HOW TO COMPLETE THIS TASK >> Read the lines below. Copy out any that hold the string "Import".

Stored data entries >>
——

(* ===== verification/Transport.v ===== *)
(** * Streams

    The client and the server talk over bidirectional streams of the QUIC library quinn.
    The library is not part of the repository: a stream is the class [BiStream] of the
    four operations that the code uses, with their documented behaviour as the laws
    [BiStreamSpec].  [Wire] is an instance: the bytes that will arrive, whether the peer
    finishes its side, and what was written. *)

From S2P Require Import Prelude.

(** An operation fails with the text of its error. *)
Class BiStream (B : Type) : Type := {
  read_exact : Z → B → (string + bytes) * B;
  read_to_end : Z → B → (string + bytes) * B;
  write_all : bytes → B → option string * B;
  finish : B → option string * B;
}.

(** What is still to be read, whether the peer has finished after it, what was written
    and whether this side is finished. *)
Class BiStreamSpec (B : Type) {S : BiStream B} : Type := {
  incoming : B → bytes;
  peer_finished : B → bool;
  outgoing : B → bytes;
  own_finished : B → bool;
  read_exact_spec : ∀ n b, 0 ≤ n →
    match read_exact n b with
    | (inr x, b') => n ≤ len (incoming b) ∧ x = take (Z.to_nat n) (incoming b) ∧
        incoming b' = drop (Z.to_nat n) (incoming b) ∧ peer_finished b' = peer_finished b ∧
        outgoing b' = outgoing b ∧ own_finished b' = own_finished b
    | (inl _, b') => len (incoming b) < n ∧ outgoing b' = outgoing b ∧ own_finished b' = own_finished b
    end;
  read_to_end_spec : ∀ n b, 0 ≤ n →
    match read_to_end n b with
    | (inr x, b') => x = incoming b ∧ peer_finished b = true ∧ len x ≤ n ∧
        outgoing b' = outgoing b ∧ own_finished b' = own_finished b
    | (inl _, b') => (peer_finished b = false ∨ n < len (incoming b)) ∧
        outgoing b' = outgoing b ∧ own_finished b' = own_finished b
    end;
  write_all_spec : ∀ x b,
    match write_all x b with
    | (None, b') => outgoing b' = outgoing b ++ x ∧ own_finished b' = own_finished b
    | (Some _, b') => own_finished b' = own_finished b
    end;
  finish_spec : ∀ b,
    match finish b with
    | (None, b') => outgoing b' = outgoing b ∧ own_finished b' = true
    | (Some _, b') => own_finished b' = own_finished b
    end;
}.

(** ** A stream between two peers *)

Record Wire : Type := mkWire {
  wire_in : bytes;
  wire_in_finished : bool;
  wire_out : bytes;
  wire_out_finished : bool;
  wire_writable : bool;
}.

#[global] Instance wire_stream : BiStream Wire := {
  read_exact n b :=
    if len (wire_in b) <? n then (inl "finished early", b)
    else (inr (take (Z.to_nat n) (wire_in b)),
          mkWire (drop (Z.to_nat n) (wire_in b)) (wire_in_finished b) (wire_out b) (wire_out_finished b) (wire_writable b));
  read_to_end n b :=
    if negb (wire_in_finished b) then (inl "connection lost", b)
    else if n <? len (wire_in b) then (inl "stream too long", b)
    else (inr (wire_in b), mkWire [] true (wire_out b) (wire_out_finished b) (wire_writable b));
  write_all x b :=
    if wire_writable b
    then (None, mkWire (wire_in b) (wire_in_finished b) (wire_out b ++ x) (wire_out_finished b) true)
    else (Some "sending stopped by peer", b);
  finish b :=
    if wire_writable b
    then (None, mkWire (wire_in b) (wire_in_finished b) (wire_out b) true true)
    else (Some "closed stream", b);
}.

#[global] Program Instance wire_spec : BiStreamSpec Wire := {
  incoming := wire_in;
  peer_finished := wire_in_finished;
  outgoing := wire_out;
  own_finished := wire_out_finished;
}.
Next Obligation. intros n b Hn. cbn. destruct (Z.ltb_spec (len (wire_in b)) n); cbn; [done|]. by split_and!. Qed.
Next Obligation.
  intros n b Hn. cbn. destruct (wire_in_finished b) eqn:E; cbn; [|by auto].
  destruct (Z.ltb_spec n (len (wire_in b))); cbn; [by auto|]. by split_and!.
Qed.
Next Obligation. intros x b. cbn. by destruct (wire_writable b). Qed.
Next Obligation. intros b. cbn. by destruct (wire_writable b). Qed.
(* ===== verification/TransportLaws.v ===== *)
(** * Frames on streams

    Client and server read a frame in the same steps: the header, a check of the length,
    the payload, and the end of the stream.  These steps succeed exactly when the bytes
    of the finished stream are one frame. *)

From S2P Require Import Prelude Key Core Service Protocol ProtocolLaws Transport.

Module TransportLaws.
Import Protocol ProtocolLaws.

Lemma header_length_range b h :
  is_bytes b → len b = HEADER_SIZE → decode_header b = Ok h → 0 ≤ payload_length h ≤ U32_MAX.
Proof.
  intros Hb Hl Hd. rewrite decode_header_whole in Hd by lia. unfold fail_if, mbind, Result_bind in Hd. repeat case_match; simplify_eq. cbn [payload_length].
  assert (u32 (from_be b.[7; 11))); [|ulia]. apply from_le_u32; [by apply Forall_reverse, is_bytes_slice|].
  assert (len b.[7; 11) = 4) as E by (rewrite len_slice; unfold HEADER_SIZE in *; lia).
  unfold len in *. rewrite length_reverse. lia.
Qed.

Lemma split_frame_ok f h :
  HEADER_SIZE ≤ len f → decode_header f.[0; HEADER_SIZE) = Ok h → len f = HEADER_SIZE + payload_length h →
  split_frame f = Ok (h, drop (Z.to_nat HEADER_SIZE) f).
Proof.
  intros Hl Hd He. unfold split_frame, fail_if. rewrite (proj2 (Z.ltb_ge _ _)) by lia. cbn [mbind Result_bind].
  rewrite Hd. cbn [mbind Result_bind]. by rewrite He, Z.eqb_refl.
Qed.

Lemma split_frame_parts f h payload :
  split_frame f = Ok (h, payload) →
  HEADER_SIZE ≤ len f ∧ decode_header f.[0; HEADER_SIZE) = Ok h ∧ len f = HEADER_SIZE + payload_length h ∧
  payload = drop (Z.to_nat HEADER_SIZE) f.
Proof.
  unfold split_frame, fail_if. destruct (Z.ltb_spec (len f) HEADER_SIZE); [done|]. cbn [mbind Result_bind].
  destruct (decode_header _) as [h'| |]; [|done..]. cbn [mbind Result_bind].
  destruct (Z.eqb_spec (len f) (HEADER_SIZE + payload_length h')) as [E|]; [|done]. cbn [negb mbind Result_bind].
  by intros [= -> <-].
Qed.

Lemma valid_length h payload maximum :
  validate_payload_length h payload maximum = Ok tt → HEADER_SIZE + payload_length h ≤ maximum.
Proof.
  unfold validate_payload_length. destruct (checked_add _ _) as [n|] eqn:E; [|done]. apply checked_add_Some in E as [-> _].
  cbn [ok_or mbind Result_bind]. unfold fail_if. by destruct (Z.ltb_spec maximum (HEADER_SIZE + payload_length h)).
Qed.

(** ** Reading *)

Section reading.
Context `{SB : BiStreamSpec B}.
Implicit Types (b : B).

(** The bytes of a stream are bytes. *)
Definition sane b : Prop := is_bytes (incoming b) ∧ len (incoming b) ≤ U64_MAX.

Lemma read_header b :
  sane b →
  match read_exact HEADER_SIZE b with
  | (inr x, b') => HEADER_SIZE ≤ len (incoming b) ∧ x = (incoming b).[0; HEADER_SIZE) ∧
      incoming b' = drop (Z.to_nat HEADER_SIZE) (incoming b) ∧ peer_finished b' = peer_finished b ∧
      outgoing b' = outgoing b ∧ own_finished b' = own_finished b
  | (inl _, b') => len (incoming b) < HEADER_SIZE ∧ outgoing b' = outgoing b ∧ own_finished b' = own_finished b
  end.
Proof.
  intros _. pose proof (read_exact_spec HEADER_SIZE b ltac:(done)) as Hr. destruct (read_exact HEADER_SIZE b) as [[e|x] b']; [done|].
  destruct Hr as (H1 & -> & H2). split; [done|]. split; [|done]. unfold slice. by rewrite drop_0, Z.sub_0_r.
Qed.

(** The payload, and then the end of the stream. *)
Lemma read_payload b n :
  0 ≤ n →
  match read_exact n b with
  | (inl _, b') => len (incoming b) < n ∧ outgoing b' = outgoing b ∧ own_finished b' = own_finished b
  | (inr x, b1) => outgoing b1 = outgoing b ∧ own_finished b1 = own_finished b ∧
      match read_to_end 1 b1 with
      | (inl _, b') => (peer_finished b = false ∨ len (incoming b) ≠ n) ∧ outgoing b' = outgoing b ∧ own_finished b' = own_finished b
      | (inr y, b') => outgoing b' = outgoing b ∧ own_finished b' = own_finished b ∧
          (y = [] → x = incoming b ∧ len (incoming b) = n ∧ peer_finished b = true) ∧ (y ≠ [] → len (incoming b) ≠ n)
      end
  end.
Proof.
  intros Hn. pose proof (read_exact_spec n b Hn) as Hr. destruct (read_exact n b) as [[e|x] b1]; [done|].
  destruct Hr as (H1 & -> & H2 & H3 & H4 & H5). split; [done|]. split; [done|].
  pose proof (read_to_end_spec 1 b1 ltac:(done)) as He. assert (Hd : len (incoming b1) = len (incoming b) - n).
  { rewrite H2. unfold len. rewrite length_drop. unfold len in H1. lia. }
  destruct (read_to_end 1 b1) as [[e|y] b'].
  - destruct He as ([Hf|Hlt] & E1 & E2); rewrite E1, E2, H4, H5; (split; [|done]); [left; congruence|right; lia].
  - destruct He as (-> & Hf & _ & E1 & E2). rewrite E1, E2, H4, H5. split_and!; [done|done| |].
    + intros E. rewrite E in Hd. change (len (@nil Z)) with 0 in Hd. split_and!; [|lia|congruence].
      apply take_ge. unfold len in *. lia.
    + intros E Hl. apply E. apply length_zero_iff_nil. unfold len in Hd. unfold len in Hl. lia.
Qed.
End reading.
End TransportLaws.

——

EXERCISE SOLUTION >>
From S2P Require Import Prelude.
From S2P Require Import Prelude Key Core Service Protocol ProtocolLaws Transport.
Import Protocol ProtocolLaws.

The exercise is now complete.